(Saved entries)
Definition bzm_bringup_reason_name (r : bzm_bringup_reason_t) : string :=
  match r with
  | BZM_BRINGUP_REASON_NONE => "none"
  | BZM_BRINGUP_REASON_INVALID_ARGUMENT => "invalid_argument"
  | BZM_BRINGUP_REASON_PREREQUISITE => "prerequisite"
  | BZM_BRINGUP_REASON_CAPABILITY_UNAVAILABLE => "capability_unavailable"
  | BZM_BRINGUP_REASON_IO => "io"
  | BZM_BRINGUP_REASON_CHAIN_MISSING => "chain_missing"
  | BZM_BRINGUP_REASON_CHAIN_ID_MISMATCH => "chain_id_mismatch"
  | BZM_BRINGUP_REASON_CHAIN_EXTRA_ASIC => "chain_extra_asic"
  | BZM_BRINGUP_REASON_REGISTER_READBACK => "register_readback"
  | BZM_BRINGUP_REASON_TELEMETRY_MISSING => "telemetry_missing"
  | BZM_BRINGUP_REASON_TELEMETRY_PRECONFIG => "telemetry_preconfig"
  | BZM_BRINGUP_REASON_TELEMETRY_STALE => "telemetry_stale"
  | BZM_BRINGUP_REASON_TELEMETRY_UNSAFE => "telemetry_unsafe"
  | BZM_BRINGUP_REASON_PLL_UNLOCKED => "pll_unlocked"
  | BZM_BRINGUP_REASON_TOPOLOGY => "topology"
  | BZM_BRINGUP_REASON_BALANCED_PAIR_UNAVAILABLE => "balanced_pair_unavailable"
  | BZM_BRINGUP_REASON_BALANCED_PAIR_COMMIT => "balanced_pair_commit"
  | BZM_BRINGUP_REASON_ACTIVATION_BARRIER => "activation_barrier"
  | BZM_BRINGUP_REASON_BALANCED_BATCH => "balanced_batch"
  end.

(** ** Validity of the arguments *)

Definition telemetry_policy_is_valid (p : bzm_bringup_telemetry_policy_t) : bool :=
  let b := bounds p in
  negb (max_age_us p =? 0) && negb (ch2_confirm_samples p =? 0) &&
  (ch2_confirm_samples p <=? BZM_CH2_CONFIRM_MAX_SAMPLES) &&
  is_finite (temperature_min_c b) && is_finite (temperature_max_c b) &&
  is_finite (ch0_min_mv b) && is_finite (ch0_max_mv b) &&
  is_finite (ch1_min_mv b) && is_finite (ch1_max_mv b) &&
  is_finite (ch2_abs_max_mv b) && is_finite (max_stack_spread_mv b) &&
  fle (temperature_min_c b) (temperature_max_c b) && fle (ch0_min_mv b) (ch0_max_mv b) &&
  fle (ch1_min_mv b) (ch1_max_mv b) && fle (f32_of_Z 0) (ch2_abs_max_mv b) &&
  fle (f32_of_Z 0) (max_stack_spread_mv b).

Definition sensor_profile_is_valid (p : bzm_bringup_sensor_profile_t) : bool :=
  ((slow_clock_divider p =? 2) || (slow_clock_divider p =? 4) || (slow_clock_divider p =? 8) ||
   (slow_clock_divider p =? 16)) &&
  (BZM_TDM_TELEMETRY_FRAME_BIT_PERIODS <=? tdm_slot_bit_count p) &&
  (BZM_LAST_ASIC_ID <? tdm_slot_count p) && (tdm_delay p <=? 3) &&
  (2 <=? sensor_clock_divider p) && (sensor_clock_divider p <=? 16) && (tdm_gap_count p <=? 63) &&
  (thermal_trip_code p <=? BZM_TEMPERATURE_CODE_MASK) &&
  (voltage_ch0_shutdown_code p <=? BZM_VOLTAGE_CODE_MASK) &&
  (voltage_ch1_shutdown_code p <=? BZM_VOLTAGE_CODE_MASK).

Definition pll_profile_is_exact_800 (p : bzm_bringup_pll_profile_t) : bool :=
  (target_mhz p =? 800) && (reference_mhz p =? 50) && (reference_divider p =? 2) &&
  (post1_divider p =? 1) && (post2_divider p =? 1) && (feedback_divider p =? 128) &&
  (postdiv_register p =? 0x1242) && negb (lock_attempts p =? 0).

(** A pointer that is set, to a value that passes the test. *)
Definition given {A} (test : A -> bool) (x : option A) : option A :=
  match x with Some a => if test a then Some a else None | None => None end.

Definition pll_register (pll pll0_register : Z) : Z :=
  if pll =? 0 then pll0_register else u8 (pll0_register + 0x0a).

(** ** Domain clocks *)

Definition domain_clock (clocks : list (list f32)) (d : nat * nat) : f32 :=
  nth (snd d) (nth (fst d) clocks []) (S754_zero false).

Definition set_domain_clock (s : bzm_bringup_state_t) (d : nat * nat) (mhz : f32) : bzm_bringup_state_t :=
  let row := nth (fst d) (domain_clock_mhz s) [] in
  s <| domain_clock_mhz := <[fst d := <[snd d := mhz]> row]> (domain_clock_mhz s) |>.

Definition set_all_domain_clocks (s : bzm_bringup_state_t) (mhz : f32) : bzm_bringup_state_t :=
  s <| domain_clock_mhz := replicate 4 (replicate 2 mhz); clock_mhz := mhz |>.
Lemma program_plls_emits (w : Z -> Z -> Z -> Z -> io W bool) r p id index :
  emits (program_plls (traced_ops o) (traced_link w r) p id index) (leaves (own_clock_writes id) (fun _ _ => True)).
Proof.
  assert (Henable : forall value, emits (for_each plls (fun pll =>
      write_register (traced_link w r) id id pll (pll_register pll BZM_LOCAL_REG_PLL0_ENABLE) value index))
      (leaves (own_clock_writes id) (fun _ _ => True))).
  { intros value. eapply ends_mono; [apply (ends_for_each plls _ _ _ (fun _ _ => True))|done|done].
    intros pll Hpll. apply write_register_emits. split; [done|].
    destruct (pll_cases pll Hpll) as [-> | ->]; by apply (bool_decide_unpack _). }
  unfold program_plls. eapply ends_bind; [apply Henable|]. intros [] e1 _ _. eapply ends_bind.
  { apply (ends_for_each plls _ _ _ (fun _ _ => True)). intros pll Hpll.
    eapply ends_mono; [apply program_dividers_emits| |done]. intros e He. eapply writes_in_mono; [exact He|].
    intros a b [-> Hb]. split; [done|]. eapply divider_offset_clock; [by apply pll_cases|done]. }
  intros [] e2 _ _. eapply ends_bind; [eapply ends_mono; [apply performs_delay_if|apply quiet_writes|done]|].
  intros [] e3 _ _. apply Henable.
Qed.

Lemma verify_plls_emits (w : Z -> Z -> Z -> Z -> io W bool) r p id index :
  emits (verify_plls (traced_ops o) (traced_link w r) p id index)
    (ends quiet refused (fun _ e =>
       pll_running 0 (feedback_divider p) (postdiv_register p) id e /\
       pll_running 1 (feedback_divider p) (postdiv_register p) id e)).
Proof.
  unfold verify_plls. eapply ends_bind.
  { apply (ends_for_each plls _ _ _ (fun pll e => Forall quiet e /\
      proved e id (pll_register pll BZM_LOCAL_REG_PLL0_FBDIV) (feedback_divider p) /\
      proved e id (pll_register pll BZM_LOCAL_REG_PLL0_POSTDIV) (postdiv_register p))).
    intros pll _. apply verify_dividers_emits. }
  intros [] e1 _ (es & -> & Hes).
  apply Forall2_cons_inv_l in Hes as (ea & es' & (_ & A1 & A2) & Hes & ->).
  apply Forall2_cons_inv_l in Hes as (eb & es'' & (Qb & B1 & B2) & ->%Forall2_nil_inv_l & ->).
  cbn [concat]. rewrite app_nil_r. eapply ends_bind; [apply ends_framed, wait_for_locks_emits|].
  intros [q0 q1] e2 _ [Q2 H2].
  eapply ends_bind; [apply require_lock_emits|]. intros [] e3 _ [H0 ->].
  eapply ends_mono; [apply require_lock_emits|done|]. intros [] e4 [H1 ->]. rewrite !app_nil_r.
  destruct H2 as [[[= -> ->] _]|[L0 L1]]; [done|]. cbn [fst snd] in L0, L1.
  destruct (L0 H0) as (v0 & ? & ?), (L1 H1) as (v1 & ? & ?). split.
  - by apply (pll_running_read 0 _ _ id _ _ v0); [apply proved_kept_quiet..| | |].
  - by apply (pll_running_read 1 _ _ id _ _ v1); [apply proved_later..| | |].
Qed.

Lemma exact_profile_dividers p : pll_profile_is_exact_800 p = true ->
  feedback_divider p = 128 /\ postdiv_register p = 0x1242.
Proof.
  unfold pll_profile_is_exact_800. rewrite !andb_true_iff, !Z.eqb_eq. tauto.
Qed.

Lemma configure_clocks_emits (w : Z -> Z -> Z -> Z -> io W bool) r gap p x :
  pll_profile_is_exact_800 p = true ->
  emits (configure_clocks gap (traced_ops o) (traced_link w r) p x)
    (leaves (own_clock_writes (snd x)) (fun _ e => clocks_evidence (snd x) e)).
Proof.
  intros [Efb Epd]%exact_profile_dividers. destruct x as [index id]. unfold configure_clocks. cbn [snd].
  eapply ends_bind; [apply program_plls_emits|]. intros [] e1 _ _.
  eapply ends_bind; [eapply ends_mono; [apply verify_plls_emits|apply quiet_writes|intros a e He; exact He]|].
  rewrite Efb, Epd. intros [] e2 _ [H0 H1]. eapply ends_bind.
  { eapply ends_mono; [apply ends_framed, write_and_verify_emits| |intros a e He; exact He].
    intros e He. eapply writes_in_mono; [exact He|]. intros a b [-> Hb]. split; [done|].
    unfold clock_offsets. rewrite elem_of_cons, elem_of_app. auto. }
  intros [] e3 _ [F3 H3]. eapply ends_mono; [apply ends_framed, read_registers_emits|apply quiet_writes|].
  intros [] e4 [Q4 _]. split.
  - assert (Hk : forall pll, pll = 0 \/ pll = 1 -> pll_running pll 128 0x1242 id e2 ->
      pll_running pll 128 0x1242 id (e1 ++ e2 ++ e3 ++ e4)).
    { intros pll Hpll Hr. apply (proj1 (pll_running_durable pll 128 0x1242)).
      eapply pll_running_kept; [exact Hr|apply Forall_app; split; [exact F3|by eapply Forall_impl; [exact Q4|apply quiet_writes]]| |done].
      intros offset a b Hin [_ Hb] [-> _]. by eapply lists_disjoint; [|exact Hin|exact Hb]. }
    split; apply Hk; auto.
  - intros offset v Hin. do 2 apply proved_later. apply proved_kept_quiet; [by apply H3|done].
Qed.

■ What the task asks
Copy the records above exactly, beginning at the line that contains "is_finite (ch1_min_mv b)" and stopping after the line that contains "(post1_divider p =?".

■ Written reply
  is_finite (ch1_min_mv b) && is_finite (ch1_max_mv b) &&
  is_finite (ch2_abs_max_mv b) && is_finite (max_stack_spread_mv b) &&
  fle (temperature_min_c b) (temperature_max_c b) && fle (ch0_min_mv b) (ch0_max_mv b) &&
  fle (ch1_min_mv b) (ch1_max_mv b) && fle (f32_of_Z 0) (ch2_abs_max_mv b) &&
  fle (f32_of_Z 0) (max_stack_spread_mv b).

Definition sensor_profile_is_valid (p : bzm_bringup_sensor_profile_t) : bool :=
  ((slow_clock_divider p =? 2) || (slow_clock_divider p =? 4) || (slow_clock_divider p =? 8) ||
   (slow_clock_divider p =? 16)) &&
  (BZM_TDM_TELEMETRY_FRAME_BIT_PERIODS <=? tdm_slot_bit_count p) &&
  (BZM_LAST_ASIC_ID <? tdm_slot_count p) && (tdm_delay p <=? 3) &&
  (2 <=? sensor_clock_divider p) && (sensor_clock_divider p <=? 16) && (tdm_gap_count p <=? 63) &&
  (thermal_trip_code p <=? BZM_TEMPERATURE_CODE_MASK) &&
  (voltage_ch0_shutdown_code p <=? BZM_VOLTAGE_CODE_MASK) &&
  (voltage_ch1_shutdown_code p <=? BZM_VOLTAGE_CODE_MASK).

Definition pll_profile_is_exact_800 (p : bzm_bringup_pll_profile_t) : bool :=
  (target_mhz p =? 800) && (reference_mhz p =? 50) && (reference_divider p =? 2) &&
  (post1_divider p =? 1) && (post2_divider p =? 1) && (feedback_divider p =? 128) &&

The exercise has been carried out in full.